* Description of the task
Return the opening lines of the material, word for word. End with the line that contains "per read, with".

* Provided records
++++++

(** ** Properties *)

(** C9. The file monitor.  Started on an empty table, with directories that fit it, the
    thread runs exactly when at least one shared directory can be read with all those below
    it.  Then it has told so, watches every directory under its two names and nothing else,
    turns every sequence of reads into the announcements [observe_turns] gives, one packet
    per read, with the own table following, and when it is cancelled nothing is watched any
    more.  Otherwise it says that it failed, leaves nothing watched and exits. *)
Theorem file_monitor_task_correct {K} `{KernelLaws K} stat F P `{!Deployment F P} n fd targets (s : monitoring K) :
  let names := watch_names 0 targets in
  0 ≤ fd → unwatching (mn_targets (mg_mon s)) → bounded F P (mn_ft (mg_mon s)) → no_oom (mn_ft (mg_mon s)) →
  mn_ip (mg_mon s) ∈ P → oc_answers (mn_conn (mg_mon s)) = [] →
  Forall roomy names → NoDup names.*1 → accepts (length names + n) (ms_kernel (mn_targets (mg_mon s))) →
  if existsb (λ t, readable_dir t.2) targets then
    let w := start_watches targets (mn_targets (mg_mon s)) in
    (∀ dir, dir ∈ names ↔ ∃ wd, wt_dirs w !! wd = Some dir) ∧ accepts n (wt_kernel w) ∧
    ∀ turns tess w' buf, Forall turn_ok turns →
      observe_turns stat (mn_ip (mg_mon s)) w (zeros (Z.to_nat EVENT_BUF_LEN)) turns = Some (tess, w', buf) →
      Forall (λ tes, Z.of_nat (length tes) ≤ MAX_SENT_ENTRIES) tess → (∀ te, te ∈ concat tess → te_name te ∈ F) →
      wp (file_monitor_task stat fd targets (Some ∘ raws_bytes <$> turns))
         (λ e s', e = Reading buf ∧ status (mg_wait s') = THREAD_RUNNING ∧ mon_good F P w' (mg_mon s') ∧
            view (mn_ft (mg_mon s')) = local_apply_all (concat tess) (view (mn_ft (mg_mon s))) ∧
            mn_conn (mg_mon s') = OutConn (oc_sent (mn_conn (mg_mon s)) ++ concat (announcement (mn_ip (mg_mon s)) <$> tess)) [] ∧
            wp file_monitor_cleanup (λ _ s'', ms_heap (mn_targets (mg_mon s'')) = ∅ ∧
              ∀ wd dir, wt_dirs w' !! wd = Some dir → mask_at (ms_kernel (mn_targets (mg_mon s''))) wd = None) s') s
  else ∀ reads, wp (file_monitor_task stat fd targets reads)
    (λ e s', (∃ r, e = Exited r ∧ r ≠ 0) ∧ status (mg_wait s') = THREAD_FAILED ∧
       ms_heap (mn_targets (mg_mon s')) = ∅ ∧ mn_ft (mg_mon s') = mn_ft (mg_mon s) ∧ mn_conn (mg_mon s') = mn_conn (mg_mon s)) s.
Proof.
  intros names Hfd Hun Hb Ho HP Hc Hro Hnd Hacc. pose proof (initialised _ Hun) as Hini.
  destruct s as [[m ft ip conn] wait]. cbn [mg_mon mn_targets mn_ft mn_ip mn_conn] in *. destruct Hun as (Hh & Hcal & Hk).
  rw /start_watches. set (m0 := reset_table m) in *.
  pose proof (watch_targets_ok n targets 0 1 m0 Hini Hcal Hro Hnd Hacc) as Hw.
  assert (Hstart : unwatched (watch_names 0 targets) m0) by (intros i t; by rw /m0 /= Hh lookup_empty).
  specialize (Hw Hstart). rw {1}/wp in Hw. destruct (watch_targets 0 1 targets m0) as [[r m1]|] eqn:Erun; [|done].
  destruct Hw as [Hr Hw]. rw orb_false_r in Hr.
  assert (Hinit : ∀ reads, file_monitor_task stat fd targets reads (Monitoring (Mon m ft ip conn) wait) =
    (if negb (r =? 0) then
       (notify_main THREAD_FAILED ;;; on_mon (on_targets unwatch_and_free_targets) ;;; ret (Exited r))
     else
       (notify_main THREAD_RUNNING ;;;
        event_buf <- for_each reads (λ bytes event_buf, on_mon (monitor_turn stat event_buf bytes)) (zeros (Z.to_nat EVENT_BUF_LEN)) ;;
        ret (Reading event_buf))) (Monitoring (Mon m1 ft ip conn) wait)).
  { intros reads. rw /file_monitor_task {1}/bind. change (on_mon (on_targets monitor_table_init) _) with (Ok (tt, Monitoring (Mon m0 ft ip conn) wait)).
    cbv beta iota. rw (proj2 (Z.ltb_ge _ _)) //. rw {1}/bind /on_mon /on_targets /zoom. cbn [mg_mon mn_targets]. by rw Erun. }
  destruct (existsb _ targets).
  - pose proof (watches_of_shows m1 (wt_ok _ _ _ _ Hw)) as Hsh. split; [|split; [apply Hw|]].
    { intros [sys logic]. split.
      - intros (i & t & Hi & E1 & E2)%(wt_new _ _ _ _ Hw). exists (tg_wd t). apply Hsh. exists i, t. simpl in *. by subst.
      - intros (wd & (i & t & Hi & _ & ->)%Hsh). apply (wt_only _ _ _ _ Hw) in Hi as [Hi|Hi]; [|done]. by rw /m0 /= Hh lookup_empty in Hi. }
    intros turns tess w' buf Hok Hobs Hfit HF. rw /wp Hinit -/(wp _ _ _) Hr. cbn [negb]. apply wp_bind, wp_modify, wp_bind.
    eapply wp_mono; [apply (turns_run (F:=F) (P:=P) stat turns (watches_of m1) _ _ tess w' buf); try done|].
    { split; [split; [apply Hw|apply Hw|done]|done|done]. }
    intros b [m2 wait2] (-> & Hwait & Hg & Hv & Hconn). cbn [mg_mon mg_wait] in *. apply wp_ret. split; [done|].
    split; [by rw Hwait|]. split; [done|]. split; [done|]. split; [done|]. destruct (mgood_targets _ _ _ _ Hg) as [Hok2 _ [_ Hsh2]].
    apply wp_zoom, wp_zoom. eapply wp_mono; [by apply unwatch_all_correct|]. intros [] m3 (Hh3 & _ & _ & Hm3 & _).
    split; [done|]. intros wd dir (i & t & Hi & <- & _)%Hsh2. by apply (Hm3 i).
  - intros reads. rw /wp Hinit -/(wp _ _ _) Hr. cbn [negb]. apply wp_bind, wp_modify, wp_bind, wp_zoom, wp_zoom.
    eapply wp_mono; [apply unwatch_all_correct; apply Hw|]. intros [] m3 (Hh3 & _). apply wp_ret.
    split; [exists r; split; [done|by apply Z.eqb_neq]|]. by split_and!.
Qed.

(** When [inotify_init] fails the thread exits without a word: it never notifies, and
    [client_start], which waits for it, waits for ever. *)
Theorem monitor_failure_unnoticed {K} `{Kernel K} stat fd targets reads (s : monitoring K) outcome t :
  fd < 0 → rtc (wait_step outcome) (threads_start (mg_wait s)) t → t_child t = Starting →
  wp (file_monitor_task stat fd targets reads) (λ e s', e = Exited 1 ∧ mg_wait s' = mg_wait s) s ∧
  (∀ st, t_main t ≠ Returned st) ∧
  (∀ t', wait_step outcome t t' → t_child t' = Starting → t_main t ≠ Waiting).
Proof.
  intros Hfd Hrun Hc. split; [|split].
  - rw /file_monitor_task. apply wp_bind, wp_zoom, wp_zoom, wp_modify. rw (proj2 (Z.ltb_lt _ _)) //.
  - intros st Hm. pose proof (wait_ok_run outcome _ t Hrun) as Hok. rw /wait_ok Hm Hc in Hok. by destruct Hok.
  - intros t' Hstep Hc'. pose proof (wait_ok_run outcome _ t Hrun) as Hok. rw /wait_ok Hc in Hok.
    inversion Hstep; subst; simpl in *; try done. congruence.
Qed.

(** ** Witnesses *)

(** "/s", with a file and "."; then "a" is created, written and deleted. *)
Definition start_monitoring : monitoring model_kernel :=
  Monitoring (Mon (fresh_monitor (MKernel [] ∅)) (fresh []) 9 (OutConn [] [])) (PthreadWait THREAD_FAILED true).
Definition one_dir : list (list Z * directory) := [(root_sys, Some [EDots false; EFile [98] (Some 3)])].

Lemma start_unwatching : unwatching (mn_targets (mg_mon start_monitoring)).
Proof. split; [done|]. split; [done|]. by intros p. Qed.

Lemma demo_observed : ∃ w' buf, observe_turns demo_stat 9 (start_watches one_dir (fresh_monitor (MKernel [] ∅)))
  (zeros (Z.to_nat EVENT_BUF_LEN)) [demo_raws] = Some ([demo_tes], w', buf).
Proof.
  assert (E : ((λ x, x.1.1) <$> observe_turns demo_stat 9 (start_watches one_dir (fresh_monitor (MKernel [] ∅)))
    (zeros (Z.to_nat EVENT_BUF_LEN)) [demo_raws]) = Some [demo_tes]) by (vm_compute; reflexivity).
  revert E. generalize (observe_turns demo_stat 9 (start_watches one_dir (fresh_monitor (MKernel [] ∅))) (zeros (Z.to_nat EVENT_BUF_LEN)) [demo_raws]).
  intros [[[tess w'] buf]|] E; [|discriminate E]. injection E as E. exists w', buf. simpl in E. by rewrite E.
Qed.
(* ===== verification/Conf.v ===== *)
(** * Conf: reading the configuration, [parse_conf_files] and [parse_conf_file]

    Both processes read "key: value" lines with [fscanf]; the client also reads the
    list of shared directories.  A file is its bytes.  The directives of [fscanf]
    that are used are modelled as the C standard describes them; a loop that never
    ends is one that takes any amount of fuel. *)
From S2P Require Import Prelude TransTable Packet Scan.

(** ** fscanf *)
Definition NEWLINE : Z := 10.
Definition COLON : Z := 58.
Definition MAX_LINE : nat := 1024.
Definition MAX_TARGET_DIR : nat := 2048.

Definition isspace (c : Z) : bool := (c =? 32) || ((9 <=? c) && (c <=? 13)).

(** The longest prefix of characters that satisfy [p], and the rest. *)
Fixpoint span (p : Z → bool) (l : list Z) : list Z * list Z :=
  match l with
  | [] => ([], [])
  | c :: l' => if p c then (c :: (span p l').1, (span p l').2) else ([], l)
  end.
Definition skip_space (l : list Z) : list Z := (span isspace l).2.

(** A conversion stores a string in an array of [size] bytes. *)
Definition scan_store (size : nat) (s : list Z) : res (list Z) :=
  if decide (length s < size)%nat then Ok s else Fault OutOfBounds.

(** What a [char] array holds: [None] until something is stored in it. *)
Definition var : Type := option (list Z).
Definition read_var (v : var) : res (list Z) := match v with Some s => Ok s | None => Fault Uninitialised end.

Definition EOF : Z := -1.

(** [fscanf(fp, "%[^:]: %[^\n]\n", cmd, arg)]: its result, [cmd], [arg] and what is left. *)
Definition scan_pair (cmd arg : var) (input : list Z) : res (Z * var * var * list Z) :=
  match span (λ c, negb (c =? COLON)) input with
  | ([], []) => Ok (EOF, cmd, arg, [])
  | ([], rest) => Ok (0, cmd, arg, rest)
  | (s, []) => match scan_store MAX_NAME_LEN s with Fault e => Fault e | Ok s => Ok (1, Some s, arg, []) end
  | (s, _ :: rest) =>
      match scan_store MAX_NAME_LEN s with
      | Fault e => Fault e
      | Ok s =>
          match span (λ c, negb (c =? NEWLINE)) (skip_space rest) with
          | ([], rest) => Ok (1, Some s, arg, rest)
          | (v, rest) =>
              match scan_store MAX_LINE v with
              | Fault e => Fault e
              | Ok v => Ok (2, Some s, Some v, skip_space rest)
              end
          end
      end
  end.

(** [fscanf(fp, "%s", arg)] *)
Definition scan_word (arg : var) (input : list Z) : res (Z * var * list Z) :=
  match span (λ c, negb (isspace c)) (skip_space input) with
  | ([], rest) => Ok (EOF, arg, rest)
  | (w, rest) => match scan_store MAX_LINE w with Fault e => Fault e | Ok w => Ok (1, Some w, rest) end
  end.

++++++

* Exercise result
(** ** Properties *)

(** C9. The file monitor.  Started on an empty table, with directories that fit it, the
    thread runs exactly when at least one shared directory can be read with all those below
    it.  Then it has told so, watches every directory under its two names and nothing else,
    turns every sequence of reads into the announcements [observe_turns] gives, one packet
    per read, with the own table following, and when it is cancelled nothing is watched any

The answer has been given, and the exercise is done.